# puff font



## sandhopper2 (Apr 26, 2010)

looking for puff fonts anyone know of good place to get the fonts for doing this work


----------



## binki (Jul 16, 2006)

Just triple your density and seal off the ends. Use foam for puff, not craft foam and an 80/12 sharp point needle. Finish with a heat gun.


----------



## sandhopper2 (Apr 26, 2010)

thanks how do I change the density and seal off the ends , I have SEU and pe design 7 but really have not done much with ethier 
So if some one can tell me how to do these functions I will try 
Larry


----------



## binki (Jul 16, 2006)

I dont have that software. Go to youtube and search for puff embroidery digitizing. 
here is one that seems to show it
[media]http://www.youtube.com/watch?v=JGldRj3ZvUs[/media]


----------



## tfalk (Apr 3, 2008)

This company has a couple of free sample letters...

3D Embroidery Letters Fonts

Lots of videos on how to digitize puff letters out there.


----------



## sandhopper2 (Apr 26, 2010)

Thanks guys I have the free sample from there very good stuff and they have what I need just can't pull the trigger for $99 yet Looking for a little bit cheaper 
If I can modify a font I already have would be the best if it doesn't take a bunch of time you know the saying 
Will try and find the youtube only saw them sewing when I looked last not building the file 
Larry


----------



## zoom_monster (Sep 20, 2006)

Larry,

If you want to download, there is another example that I created on the SEU group that shows the "capping" technique. The one I sent you earlier was also created with the Sierra product and shows the pinching of the ends. You can do both of these to existing fonts in SEU as long as you understand the” why and how”. Script fonts are probably the easiest to start with.

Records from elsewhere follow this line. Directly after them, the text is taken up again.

(* ===== verification/Asm.v ===== *)
(** * The assembly stubs

    kernel/entry.S, kernel/trampoline.S, kernel/kernelvec.S and kernel/swtch.S as lists of
    instructions, and a hart that runs them.  Loads and stores go
    through the address translation satp selects, the hardware's page walk; machine mode has
    none.  The C functions the stubs call are arguments. *)

From S2P Require Import Prelude Memory Riscv.
From Stdlib Require Import ZArith Lia.
From stdpp Require Import base numbers list gmap functions.

#[local] Open Scope Z_scope.

(** ** Harts *)

Inductive reg :=
| zero | ra | sp | gp | tp | t0 | t1 | t2 | s0 | s1
| a0 | a1 | a2 | a3 | a4 | a5 | a6 | a7
| s2 | s3 | s4 | s5 | s6 | s7 | s8 | s9 | s10 | s11
| t3 | t4 | t5 | t6.

Inductive csr :=
| sscratch | satp | sip | sie | mhartid | mstatus | mepc | medeleg | mideleg
| pmpaddr0 | pmpcfg0 | mscratch | mtvec | mie.

#[global] Instance reg_eq_dec : EqDecision reg.
Proof. solve_decision. Defined.
#[global] Instance csr_eq_dec : EqDecision csr.
Proof. solve_decision. Defined.

Record hart := mkhart {
  hr_reg : reg -> Z;
  hr_csr : csr -> Z;
  hr_mem : memory }.

(** Register zero reads as 0 and ignores writes. *)
Definition rg (h : hart) (r : reg) : Z := if decide (r = zero) then 0 else hr_reg h r.
Definition set_rg (r : reg) (v : Z) (h : hart) : hart := mkhart (<[r := u64 v]> (hr_reg h)) (hr_csr h) (hr_mem h).
Definition set_csr (c : csr) (v : Z) (h : hart) : hart := mkhart (hr_reg h) (<[c := u64 v]> (hr_csr h)) (hr_mem h).
Definition set_mem (m : memory) (h : hart) : hart := mkhart (hr_reg h) (hr_csr h) m.

(** ** Instructions *)

Inductive symbol := stack0.
Inductive cfun := Cstart | Ckerneltrap.

Inductive instr :=
| sd (rs : reg) (off : Z) (b : reg)
| ld (rd : reg) (off : Z) (b : reg)
| li (rd : reg) (imm : Z)
| la (rd : reg) (s : symbol)
| addi (rd rs : reg) (imm : Z)
| add (rd rs1 rs2 : reg)
| mul (rd rs1 rs2 : reg)
| csrr (rd : reg) (c : csr)
| csrw (c : csr) (rs : reg)
| csrrw (rd : reg) (c : csr) (rs : reg)
| sfence_vma
| call (f : cfun)
| jr (rs : reg)
| ret
| spin
| sret
| mret.

(** How a stub is left: to an address, to the caller, by a trap return, or never. *)
Inductive exit_kind :=
| Jump (a : Z)
| Sret
| Mret
| Spin.

Inductive outcome :=
| Exit (e : exit_kind) (h : hart)
| PageFault
| Off_end (h : hart).

Section Run.
Context (tr : Z -> Z -> option Z) (sym_addr : symbol -> Z) (ccall : cfun -> hart -> outcome).

Definition ea (h : hart) (off : Z) (b : reg) : option Z := tr (hr_csr h satp) (u64 (rg h b + off)).

(** Runs to the first instruction that leaves the code. *)
Fixpoint run (code : list instr) (h : hart) : outcome :=
  match code with
  | [] => Off_end h
  | i :: code' =>
      match i with
      | sd rs off b => match ea h off b with Some pa => run code' (set_mem (mst64 (hr_mem h) pa (rg h rs)) h) | None => PageFault end
      | ld rd off b => match ea h off b with Some pa => run code' (set_rg rd (mld64 (hr_mem h) pa) h) | None => PageFault end
      | li rd imm => run code' (set_rg rd imm h)
      | la rd s => run code' (set_rg rd (sym_addr s) h)
      | addi rd rs imm => run code' (set_rg rd (rg h rs + imm) h)
      | add rd rs1 rs2 => run code' (set_rg rd (rg h rs1 + rg h rs2) h)
      | mul rd rs1 rs2 => run code' (set_rg rd (rg h rs1 * rg h rs2) h)
      | csrr rd c => run code' (set_rg rd (hr_csr h c) h)
      | csrw c rs => run code' (set_csr c (rg h rs) h)
      | csrrw rd c rs => run code' (set_rg rd (hr_csr h c) (set_csr c (rg h rs) h))
      | sfence_vma => run code' h
      | call f => match ccall f h with Off_end h' => run code' h' | o => o end
      | jr rs => Exit (Jump (rg h rs)) h
      | ret => Exit (Jump (rg h ra)) h
      | spin => Exit Spin h
      | sret => Exit Sret h
      | mret => Exit Mret h
      end
  end.
End Run.

(** Machine mode: no translation. *)
Definition bare (satp va : Z) : option Z := Some va.

(** Runs of stores and loads through one base register. *)
Definition sds (b : reg) (l : list (reg * Z)) : list instr := (fun x => sd x.1 x.2 b) <$> l.
Definition lds (b : reg) (l : list (reg * Z)) : list instr := (fun x => ld x.1 x.2 b) <$> l.

(** ** trampoline.S *)

(** The registers of the trapframe but a0, with their offsets. *)
Definition user_slots : list (reg * Z) :=
  [(ra, 40); (sp, 48); (gp, 56); (tp, 64); (t0, 72); (t1, 80); (t2, 88); (s0, 96); (s1, 104);
   (a1, 120); (a2, 128); (a3, 136); (a4, 144); (a5, 152); (a6, 160); (a7, 168);
   (s2, 176); (s3, 184); (s4, 192); (s5, 200); (s6, 208); (s7, 216); (s8, 224); (s9, 232); (s10, 240); (s11, 248);
   (t3, 256); (t4, 264); (t5, 272); (t6, 280)].

Definition uservec_code : list instr :=
  [csrw sscratch a0; li a0 TRAPFRAME] ++
  sds a0 user_slots ++
  [csrr t0 sscratch; sd t0 112 a0;
   ld sp 8 a0; ld tp 32 a0; ld t0 16 a0; ld t1 0 a0;
   sfence_vma; csrw satp t1; sfence_vma; jr t0].

Definition userret_code : list instr :=
  [sfence_vma; csrw satp a0; sfence_vma; li a0 TRAPFRAME] ++
  lds a0 user_slots ++
  [ld a0 112 a0; sret].

(** ** kernelvec.S *)

(** The registers kernelvec saves after sp, but tp. *)
Definition kernel_slots : list (reg * Z) :=
  [(t0, 32); (t1, 40); (t2, 48); (s0, 56); (s1, 64);
   (a0, 72); (a1, 80); (a2, 88); (a3, 96); (a4, 104); (a5, 112); (a6, 120); (a7, 128);
   (s2, 136); (s3, 144); (s4, 152); (s5, 160); (s6, 168); (s7, 176); (s8, 184); (s9, 192); (s10, 200); (s11, 208);
   (t3, 216); (t4, 224); (t5, 232); (t6, 240)].

Definition kernelvec_code : list instr :=
  [addi sp sp (-256)] ++
  sds sp ([(ra, 0); (sp, 8); (gp, 16); (tp, 24)] ++ kernel_slots) ++
  [call Ckerneltrap] ++
  lds sp ([(ra, 0); (sp, 8); (gp, 16)] ++ kernel_slots) ++
  [addi sp sp 256; sret].

Definition timervec_code : list instr :=
  [csrrw a0 mscratch a0] ++
  sds a0 [(a1, 0); (a2, 8); (a3, 16)] ++
  [ld a1 24 a0; ld a2 32 a0; ld a3 0 a1; add a3 a3 a2; sd a3 0 a1;
   li a1 2; csrw sip a1] ++
  lds a0 [(a3, 16); (a2, 8); (a1, 0)] ++
  [csrrw a0 mscratch a0; mret].

(** ** swtch.S *)

(** struct context of proc.h. *)
Definition context_slots : list (reg * Z) :=
  [(ra, 0); (sp, 8); (s0, 16); (s1, 24); (s2, 32); (s3, 40); (s4, 48); (s5, 56);
   (s6, 64); (s7, 72); (s8, 80); (s9, 88); (s10, 96); (s11, 104)].

Definition swtch_code : list instr := sds a0 context_slots ++ lds a1 context_slots ++ [ret].

(** ** entry.S *)

Definition entry_code : list instr :=
  [la sp stack0; li a0 (1024 * 4); csrr a1 mhartid; addi a1 a1 1; mul a0 a0 a1; add sp sp a0;
   call Cstart; spin].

 As far as having a whole font ready to go…. You will see that $99 is a bargain from the standpoint of time, but you have to realize that you’ll have a lot less flexibility on the size and design aspects. If you have a market for 2” block or script letters that you’ll put singly on baseball caps, you can make your money back quickly. If you want to learn how, I’d buy them one at a time and notice how they are constructed, and learn how to emulate the technique.


----------



## sandhopper2 (Apr 26, 2010)

Thanks ZM 
I have been looking at some youtube this morning and yes it looks like it may take some time 
For now I'm just doing a hat to show the work to get some business so I guess I need to buy the letters I need so they look good , then when I get the work buy the sets


----------